The Underwater Archaeology Branch identified the large magnetic anomaly lying near Housatonic as a marker buoy that presumably marked the wreck site during the early twentieth century. During the 1999 investigations, the multi-agency team recovered approximately 100 artifacts, including coal, a pistol, artillery fuses, wood fragments, a pencil, leather shoes, copper alloy drift pins, copper sheathing fragments, a sheathing tack, a brass chain, an iron strap, and several iron concretions. All of the aforementioned artifacts are undergoing conservation at the Naval Historical Center’s conservation laboratory.

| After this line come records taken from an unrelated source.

Lemma start_stores_placeholder table hostId reserved :
  HostTable_wf table ->
  GetProxy.start table hostId = inr reserved ->
  reserved = <[hostId := None]> table /\ HostTable.inherited hostId = false.
Proof.
  intros Hwf. unfold GetProxy.start, HostTable.get.
  destruct (table !! hostId) as [[r|]|] eqn:E.
  - discriminate.
  - intros [= <-]. split; [reflexivity|]. apply Hwf. now rewrite E.
  - destruct (HostTable.inherited hostId); [discriminate|].
    intros [= <-]. now split.
Qed.

(** The placeholder keeps the table well formed. *)
Lemma start_preserves_wf table hostId reserved :
  HostTable_wf table ->
  GetProxy.start table hostId = inr reserved -> HostTable_wf reserved.
Proof.
  intros Hwf Hs. destruct (start_stores_placeholder _ _ _ Hwf Hs) as [-> Hni].
  intros k. rewrite lookup_insert. case_decide as Hk; [now subst k | apply Hwf].
Qed.

End GetProxyForHostId.

(** C9: if [getProxyForHostId] stored its [null] placeholder for a host
    id and, by the time the session, token and grain lookups have built
    the Proxy, the host id is no longer a key of the table, then the table
    is left as it is (the Proxy is not installed) and the promise is
    rejected with [Meteor.Error(403, "Session was concurrently closed.")]. *)
Theorem C9_concurrently_closed
    (db : Database) (isAlreadyOpened : bool) (hostId : string)
    (interleaved : HostTable.t -> HostTable.t)
    (table reserved : HostTable.t) (store : Store) (session : Session) (proxy : Proxy) :
  HostTable_wf table ->
  GetProxy.start table hostId = inr reserved ->
  interleaved reserved !! hostId = None ->
  Sessions_findOne hostId db = Some session ->
  GetProxy.build db hostId session = Returns proxy ->
  reserved !! hostId = Some None /\
  GetProxy.getProxyForHostId db isAlreadyOpened hostId interleaved table store
  = (GetProxy.Rejected (Meteor_Error 403 "Session was concurrently closed."),
     interleaved reserved,
     <[fresh (dom store) := proxy]> store) /\
  (forall r, interleaved reserved !! hostId <> Some (Some r)).
Proof.
  intros Hwf Hstart Hgone Hsession Hbuild.
  destruct (start_stores_placeholder _ _ _ Hwf Hstart) as [Hres Hni].
  split; [subst reserved; apply lookup_insert_eq|].
  split; [|intros r; rewrite Hgone; discriminate].
  unfold GetProxy.getProxyForHostId. rewrite Hstart.
  unfold GetProxy.finish. rewrite Hsession, Hbuild.
  unfold HostTable.has. rewrite Hgone, Hni.
  rewrite bool_decide_eq_false_2 by (intros [x Hx]; discriminate Hx).
  reflexivity.
Qed.

Lemma C9_concurrently_closed_witness :
  GetProxy.getProxyForHostId sample_db false "a1b2c3" (delete "a1b2c3"%string) ∅ ∅
  = (GetProxy.Rejected (Meteor_Error 403 "Session was concurrently closed."),
     delete "a1b2c3"%string (<["a1b2c3"%string := None]> ∅),
     <[fresh (dom (∅ : Store)) :=
         mkProxy "grain1" "user1" None None None None (Some "sess1"%string)
                 (Some "a1b2c3"%string) false false ∅ 0%N
                 (mkUserInfo "Anonymous User" "anonymous" None None None) None None]> ∅).
Proof.
  apply (C9_concurrently_closed sample_db false "a1b2c3" (delete "a1b2c3"%string)
           ∅ (<["a1b2c3"%string := None]> ∅) ∅
           (mkSession "sess1" "a1b2c3" "grain1" None None)).
  - intros k [x Hx]. rewrite lookup_empty in Hx. discriminate Hx.
  - reflexivity.
  - apply lookup_delete_eq.
  - reflexivity.
  - reflexivity.
Defined.

(* ===================================================================== *)
(** ** C10: a non-webview capability is rejected after the write *)
(* ===================================================================== *)

(** C10, as worded, fails: a record with a future [expiresIfUnused] and an
    [objectId] whose owner is a grain is rejected by the owner check, and
    nothing is written. *)
Lemma C10_grain_owned_capability_untouched :
  Js.truthy (objectId grain_owned_capability) = true /\
  expiresIfUnused grain_owned_capability = Some 600000 /\
  validateWebkey (Some grain_owned_capability) None 0 0
                 {[ "c4p"%string := grain_owned_capability ]}
  = (Some NonWebkeyOwner, {[ "c4p"%string := grain_owned_capability ]}).
Proof. repeat split. Qed.

(** C10, amended: for every stored token record that passes the earlier
    checks of [validateWebkey] (not revoked, owner absent or a webkey,
    [expires] absent or in the future), has [expiresIfUnused] in the future
    and carries an [objectId] or [frontendRef], [validateWebkey] writes
    the new [expiresIfUnused] (cleared, or the refresh deadline when one is
    given) and then throws the "non-webview Capability" error. *)
Theorem C10_mutates_then_rejects
    (db : ApiTokensCollection) (t : ApiToken) (refresh : option Z) (u now0 now : Z) :
  db !! _id t = Some t ->
  passesEarlyChecks t now0 ->
  expiresIfUnused t = Some u ->
  now < u ->
  Js.truthy (objectId t) || Js.truthy (frontendRef t) = true ->
  validateWebkey (Some t) refresh now0 now db
  = (Some NonWebviewCapability, <[_id t := set_expiresIfUnused refresh t]> db) /\
  thrown NonWebviewCapability
  = Meteor_Error 403 "ApiToken refers to a non-webview Capability.".
Proof.
  intros Hstored Hearly Hu Hnow Hobj. split; [|reflexivity].
  rewrite (early_checks_pass _ _ _ _ _ Hearly).
  unfold checkUnused. rewrite Hu.
  replace (u <=? now) with false by (symmetry; apply Z.leb_gt; exact Hnow).
  assert (Halter : forall v, ApiTokens_update_expiresIfUnused (_id t) v db
                             = <[_id t := set_expiresIfUnused v t]> db).
  { intros v. unfold ApiTokens_update_expiresIfUnused.
    apply map_eq. intros k. rewrite lookup_alter, lookup_insert.
    case_decide as Hk; [subst k; now rewrite Hstored | reflexivity]. }
  destruct refresh as [d|]; rewrite Hobj, Halter; reflexivity.
Qed.

Lemma C10_mutates_then_rejects_witness :
  validateWebkey (Some webkey_capability) (Some 900000) 0 0
                 {[ "c4p"%string := webkey_capability ]}
  = (Some NonWebviewCapability,
     <[ "c4p"%string := set_expiresIfUnused (Some 900000) webkey_capability ]>
       {[ "c4p"%string := webkey_capability ]}).
Proof.
  apply (C10_mutates_then_rejects
           {[ "c4p"%string := webkey_capability ]} webkey_capability (Some 900000)
           600000 0 0).
  - apply lookup_singleton_eq.
  - repeat split.
  - reflexivity.
  - reflexivity.
  - reflexivity.
Defined.

(* ===================================================================== *)
(** * Further properties of the code *)
(* ===================================================================== *)

(* ===================================================================== *)
(** ** [validateWebkey]: what it accepts and what it writes *)
(* ===================================================================== *)

(** The checks of [validateWebkey], read as conditions on the document. *)
Lemma accepted_spec
    (t : ApiToken) (refresh : option Z) (now0 now : Z) (db : ApiTokensCollection) :
  fst (validateWebkey (Some t) refresh now0 now db) = None <->
  revoked t = false /\
  match owner t with Some o => has_webkey o = true | None => True end /\
  match expires t with Some e => now0 < e | None => True end /\
  match expiresIfUnused t with Some u => now < u | None => True end /\
  objectId t = None /\ frontendRef t = None.
Proof.
  unfold validateWebkey, checkUnused.
  destruct (revoked t); [split; [discriminate | intros (H & _); discriminate H]|].
  destruct (owner t) as [o|].
  - destruct (has_webkey o); simpl;
      [|split; [discriminate | intros (_ & H & _); discriminate H]].
    destruct (expires t) as [e|], (expiresIfUnused t) as [u|];
      repeat match goal with
             | |- context [?a <=? ?b] => destruct (Z.leb_spec a b)
             end;
      destruct refresh, (objectId t), (frontendRef t); simpl;
      split; try discriminate; try (intros (_ & _ & ? & ? & ? & ?); discriminate || lia);
      intros _; repeat split; lia.
  - simpl.
    destruct (expires t) as [e|], (expiresIfUnused t) as [u|];
      repeat match goal with
             | |- context [?a <=? ?b] => destruct (Z.leb_spec a b)
             end;
      destruct refresh, (objectId t), (frontendRef t); simpl;
      split; try discriminate; try (intros (_ & _ & ? & ? & ? & ?); discriminate || lia);
      intros _; repeat split; lia.
Qed.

After conservation, these artifacts will be displayed with the H.L. Hunley and its associated material culture at a museum in Charleston, South Carolina. Other Housatonic artifacts will be exhibited at the Navy Museum in Washington, D.C.


Timeline:



May 1995: Archaeologists sponsored by author Clive Cussler successfully locate the remains of the Confederate submarine H.L. Hunley. The submarine’s discovery prompts the Naval Historical Center to plan a pre-disturbance remote-sensing survey within an area containing the wreck sites of both H.L. Hunley and USS Housatonic.

May - June 1996: Archaeologists affiliated with the NHC’s Underwater Archaeology Branch, the National Park Service’s Submerged Resources Center (NPS-SRC), and the South Carolina Institute of Archaeology and Anthropology (SCIAA) conduct joint field operations to expose, assess, and identify the wreck of H.L. Hunley. Simultaneously, a comprehensive pre-disturbance remote-sensing survey and sediment-coring regimen is conducted at the Housatonic wreck site.

June - July 1999: Staff from the Underwater Archaeology Branch, NPS-SRC, SCIAA and the South Carolina Department of Natural Resources excavate and evaluate portions of the Housatonic wreck to identify key features of the vessel, as well as the extent of its wreckage and its orientation. The investigation is conducted in a manner that ensures minimal impact to the vessel remains.